For children with unilateral spastic CP, the GDI on the affected side were significantly lower than on the contralateral side, as expected. The GDI from the contralateral unaffected side were lower than the controls, which is in agreement with other studies [2, 9].

We also found that the covariates age, gender and CP subclass were not significantly correlated to the GDI, whereas height and weight had a slight impact.

The GDI was positively correlated with height and negatively correlated with weight. To our knowledge, this has not been reported in other studies. It seems conceivable that increased height and leg length is positively correlated with walking speed, and there is evidence that kinematics and kinetics are speed-dependent [10-12]. The negative influence of increased weight could be explained by overweight, complicating gait pattern in some individuals.

In this study, age or gender did not correlate with the GDI. As far as we know, this has not been reported earlier. However, Rutz et al. showed that age and gender did not significantly affect the outcome after surgery on Gait Profile Score (GPS) [8].

Children with CP reach a plateau in their motor development at around 7 years of age [13, 14]. The patients included in our study had a mean age of 9.7 years (SD 3.4) and would, thus, be expected to have reached a stable level of gross motor function. If confirmed by other studies, the notion that the GDI is independent of age may be helpful in the long-term follow-up of patients.

The patient cohort was not selected and showed a clear predominance of males (77 of 132). This is in line with epidemiological studies that demonstrate an unexplained male preponderance in all CP subclasses except ataxia [15].

The kinematic variables presented in this study showed more deviation in patients with spastic bilateral CP in GMFCS levels II and III, especially in knee and hip flexion (crouch gait). As expected, these patients also had lower GDI. This indicates that the GDI corresponds with reduced walking ability and increased GMFCS level.

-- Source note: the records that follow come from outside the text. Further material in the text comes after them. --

(** The slot as a whole, for the list discovery finds. *)
Lemma on_bake_all_eq (d : dialog) (l : list string) :
  scene_wf (host (win d)) →
  nodes (host (win d)) !! "" = None →
  find_constraint_network_nodes (host (win d)) = (host (win d), Returned l) →
  (∀ i j attr, i ∈ l → j ∈ l → attr ∈ computation_attrs →
     (j ∉ linked (host (win d)) (i, attr))) →
  (∀ i j t attr, i ∈ l → j ∈ l → t ∈ linked (host (win d)) (i, "targetDriven") →
     attr ∈ computation_attrs → t ≠ j ∧ (t ∉ linked (host (win d)) (j, attr))) →
  l ≠ [] →
  ∃ (sc' : scene) (l' : list string) (ys : list string),
    find_constraint_network_nodes sc' = (sc', Returned l')
    ∧ _on_bake_all d
      = (Dialog
           (Window sc' (start_frame_spin (win d)) (end_frame_spin (win d))
              (count_status (length l')) (rows_of sc' l'))
           (source_ref_field d) (source_driven_field d) (target_ref_field d)
           (target_driven_field d) (stdout d),
         Returned tt)
    ∧ evolves (host (win d)) sc'
    ∧ kept ys (host (win d)) sc'
    ∧ (∀ x, x ∈ ys → removable (host (win d)) l x)
    ∧ ∀ n, n ∈ l → is_Some (resolved (host (win d)) n "targetDriven") →
           nodes sc' !! n = None
           ∧ ∀ t p, connections (host (win d)) !! (n, "targetDriven") = Some (t, p) →
                    ∀ ch f, ch ∈ ["tx"; "ty"; "tz"; "rx"; "ry"; "rz"] →
                            (start_frame_spin (win d) ≤ f ≤ end_frame_spin (win d))%Z →
                            f ∈ keyed_frames sc' t ch.
Proof.
  intros Hwf Hempty Hfind Hsep Htgt Hl. unfold _on_bake_all.
  erewrite bind_returned by (apply in_window_in_host_read; exact Hfind).
  rewrite bool_decide_eq_false_2 by exact Hl.
  erewrite bind_returned by apply in_window_query.
  erewrite bind_returned by apply in_window_query.
  erewrite bind_returned by apply in_window_set_status.
  pose proof (scene_wf_connections_wf _ Hwf) as Hcwf.
  pose proof (found_are_nodes _ _ _ Hfind) as Hnodes.
  rewrite Forall_forall in Hnodes.
  assert (NoDup l) as Hdup.
  { rewrite find_constraint_network_nodes_eq in Hfind. injection Hfind as <-.
    apply NoDup_filter.
    eapply sublist_NoDup; [apply (NoDup_fst_map_to_list (nodes (host (win d))))|].
    apply fmap_sublist, sublist_filter. }
  match goal with |- context [bind (for_each l 0%nat _) _ ?d0] =>
    destruct (bake_all_loop (host (win d)) l (start_frame_spin (win d))
                (end_frame_spin (win d)) Hcwf Hsep Htgt l 0%nat d0 [])
      as (sc' & count' & ys & Hloop & Hev & Hkept & Hys & Hall)
  end.
  { exact Hdup. }
  { intros n Hn. split; [done|]. split; [by apply Hnodes|apply not_elem_of_nil]. }
  { intros x Hx. by apply not_elem_of_nil in Hx. }
  { apply evolves_refl. }
  { split; [done|]. intros p s Hc _ _. exact Hc. }
  { exact Hcwf. }
  { exact Hempty. }
  erewrite bind_returned by exact Hloop.
  erewrite bind_returned by apply in_window_set_status.
  pose proof (find_constraint_network_nodes_eq sc') as Hfind'.
  set (l' := filter _ _) in Hfind'.
  exists sc', l', ys. split; [exact Hfind'|].
  split; [|split; [exact Hev|split; [exact Hkept|split; [exact Hys|exact Hall]]]].
  erewrite in_window_eq; cycle 1.
  { cbn [win dialog_with_status dialog_with_host].
    apply (refresh_constraint_list_eq _ l'). cbn [host]. exact Hfind'. }
  reflexivity.
Qed.

(** X16.  The Bake All slot.  When discovery finds no record it only reports
    "No constraints to bake".  Otherwise, in a well-formed scene without a
    node of the empty name, whose records are not connected to each other's
    applier and combiner references and whose targets are objects of their
    own (neither records nor connected to such a reference), the slot does not
    raise and prints no error.  It bakes and deletes every record whose
    target resolves: the record node is gone, and the target the record
    points to through the incoming link of its target reference is keyed on
    tx, ty, tz, rx, ry, rz at every integer frame from the start frame to the
    end frame.  It skips the records without a target: the rows that are
    left are exactly these records, and the status line is the refresh's
    count of them.  What is left of the scene stems from the scene before: a
    node that is left has its type, parent and attributes and at least the
    keys it had, and a connection that is left was there. *)
Theorem bake_all_leaves_only_records_without_target (d : dialog) (l : list string) :
  scene_wf (host (win d)) →
  nodes (host (win d)) !! "" = None →
  find_constraint_network_nodes (host (win d)) = (host (win d), Returned l) →
  (∀ i j attr, i ∈ l → j ∈ l → attr ∈ ["decomposeMatrixNode"; "multMatrixNode"] →
     (j ∉ linked (host (win d)) (i, attr))) →
  (∀ i j t attr, i ∈ l → j ∈ l → t ∈ linked (host (win d)) (i, "targetDriven") →
     attr ∈ ["decomposeMatrixNode"; "multMatrixNode"] →
     t ≠ j ∧ (t ∉ linked (host (win d)) (j, attr))) →
  (l = [] →
   _on_bake_all d
   = (dialog_with_status d ("No constraints to bake", StatusError), Returned tt))
  ∧ (l ≠ [] →
     ∃ (sc' : scene) (l' : list string),
       find_constraint_network_nodes sc' = (sc', Returned l')
       ∧ _on_bake_all d
         = (Dialog
              (Window sc' (start_frame_spin (win d)) (end_frame_spin (win d))
                 (if bool_decide (length l' = 0%nat)
                  then ("No constraints found in scene", StatusPlain)
                  else ("Found " +:+ pretty (length l') +:+ " constraint(s)", StatusPlain))
                 ((λ x, (x, if bool_decide (stored_label sc' x ≠ "")
                            then stored_label sc' x else x)) <$> l'))
              (source_ref_field d) (source_driven_field d) (target_ref_field d)
              (target_driven_field d) (stdout d),
            Returned tt)
       ∧ (∀ n t, n ∈ l → resolved (host (win d)) n "targetDriven" = Some t →
            nodes sc' !! n = None
            ∧ (is_Some (connections (host (win d)) !! (n, "targetDriven")) →
               ∀ ch f, ch ∈ ["tx"; "ty"; "tz"; "rx"; "ry"; "rz"] →
                       (start_frame_spin (win d) ≤ f ≤ end_frame_spin (win d))%Z →
                       f ∈ keyed_frames sc' t ch))
       ∧ (∀ n, n ∈ l' ↔ n ∈ l ∧ resolved (host (win d)) n "targetDriven" = None)
       ∧ (∀ n, n ∈ l' → resolved sc' n "targetDriven" = None)
       ∧ (∀ x nd', nodes sc' !! x = Some nd' →
            ∃ nd, nodes (host (win d)) !! x = Some nd
                  ∧ node_type nd' = node_type nd
                  ∧ node_parent nd' = node_parent nd
                  ∧ node_attrs nd' = node_attrs nd
                  ∧ ∀ ch, default ∅ (node_keys nd !! ch) ⊆ default ∅ (node_keys nd' !! ch))
       ∧ (∀ p s, connections sc' !! p = Some s → connections (host (win d)) !! p = Some s)).
Proof.
  intros Hwf Hempty Hfind Hsep Htgt. split.
  - intros ->. unfold _on_bake_all.
    erewrite bind_returned by (apply in_window_in_host_read; exact Hfind).
    by rewrite bool_decide_eq_true_2.
  - intros Hl.
    destruct (on_bake_all_eq d l Hwf Hempty Hfind Hsep Htgt Hl)
      as (sc' & l' & ys & Hfind' & Hrun & Hev & Hkept & Hys & Hall).
    pose proof Hev as [Hnodes Hconns].
    destruct (find_constraint_network_nodes_spec sc') as (l1 & Hfind1 & Hl1).
    rewrite Hfind' in Hfind1. injection Hfind1 as <-.
    destruct (find_constraint_network_nodes_spec (host (win d))) as (l0 & Hfind0 & Hl0).
    rewrite Hfind in Hfind0. injection Hfind0 as <-.
    assert (∀ n, n ∈ l' → n ∈ l ∧ resolved (host (win d)) n "targetDriven" = None) as Hleft.
    { intros n (nd' & Hnd' & Hty & Hmark)%Hl1.
      destruct (Hnodes n nd' Hnd') as (nd & Hnd & Hty' & _ & Hattrs & _).
      assert (n ∈ l) as Hin.
      { apply Hl0. exists nd. split; [done|]. split; [congruence|]. by rewrite <- Hattrs. }
      split; [exact Hin|].
      destruct (resolved (host (win d)) n "targetDriven") as [t|] eqn:Ht; [|done].
      destruct (Hall n Hin ltac:(by eexists)) as [Hgone _]. congruence. }
    exists sc', l'. split; [exact Hfind'|]. split; [exact Hrun|].
    split; [|split; [|split; [|split; [exact Hnodes|exact Hconns]]]].
    + intros n t Hn Ht. destruct (Hall n Hn ltac:(by eexists)) as [Hgone Hkeys].
      split; [exact Hgone|]. intros [[t' p] Hc].
      assert (t' = t) as ->; [|by eapply Hkeys].
      unfold resolved, cmds.sources_of in Ht. rewrite Hc in Ht.
      destruct (nodes (host (win d)) !! n); [|done].
      case_bool_decide; [|done]. by injection Ht.
    + intros n. split; [apply Hleft|]. intros [Hn Hnone].
      apply Hl0 in Hn as Hn0. destruct Hn0 as (nd & Hnd & Hty & Hmark).
      assert (n ∉ ys) as Hnys.
      { intros [(j & attr & Hj & Hattr & Hin)|[_ Hres]]%Hys.
        - by apply (Hsep j n attr).
        - rewrite Hnone in Hres. by destruct Hres. }
      destruct (proj1 Hkept n Hnys ltac:(by eexists)) as [nd' Hnd'].
      destruct (Hnodes n nd' Hnd') as (nd0 & Hnd0 & Hty' & _ & Hattrs & _).
      apply Hl1. exists nd'. split; [done|].
      rewrite Hnd in Hnd0. injection Hnd0 as <-. split; [congruence|by rewrite Hattrs].
    + intros n [Hn Hnone]%Hleft.
      destruct (unresolved_stays _ _ n "targetDriven" Hev (or_intror Hnone)) as [Hgone|?];
        [|done].
      unfold resolved. by rewrite Hgone.
Qed.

Although the gait pattern is obviously quite variable among children with CP [16, 17], this study does not demonstrate any significant influence on the GDI by CP subclass itself, only by GMFCS level.

Conclusion

In conclusion, our study indicates that calculation of the Gait Deviation Index (GDI) is a useful tool to characterise walking difficulties in children with spastic cerebral palsy (CP). The GDI is strongly associated with the Gross Motor Function Classification System (GMFCS) level. There was no significant influence of age, gender and CP subclass (bilateral and unilateral CP) on the GDI in our patient group, whereas height and weight had a slight impact.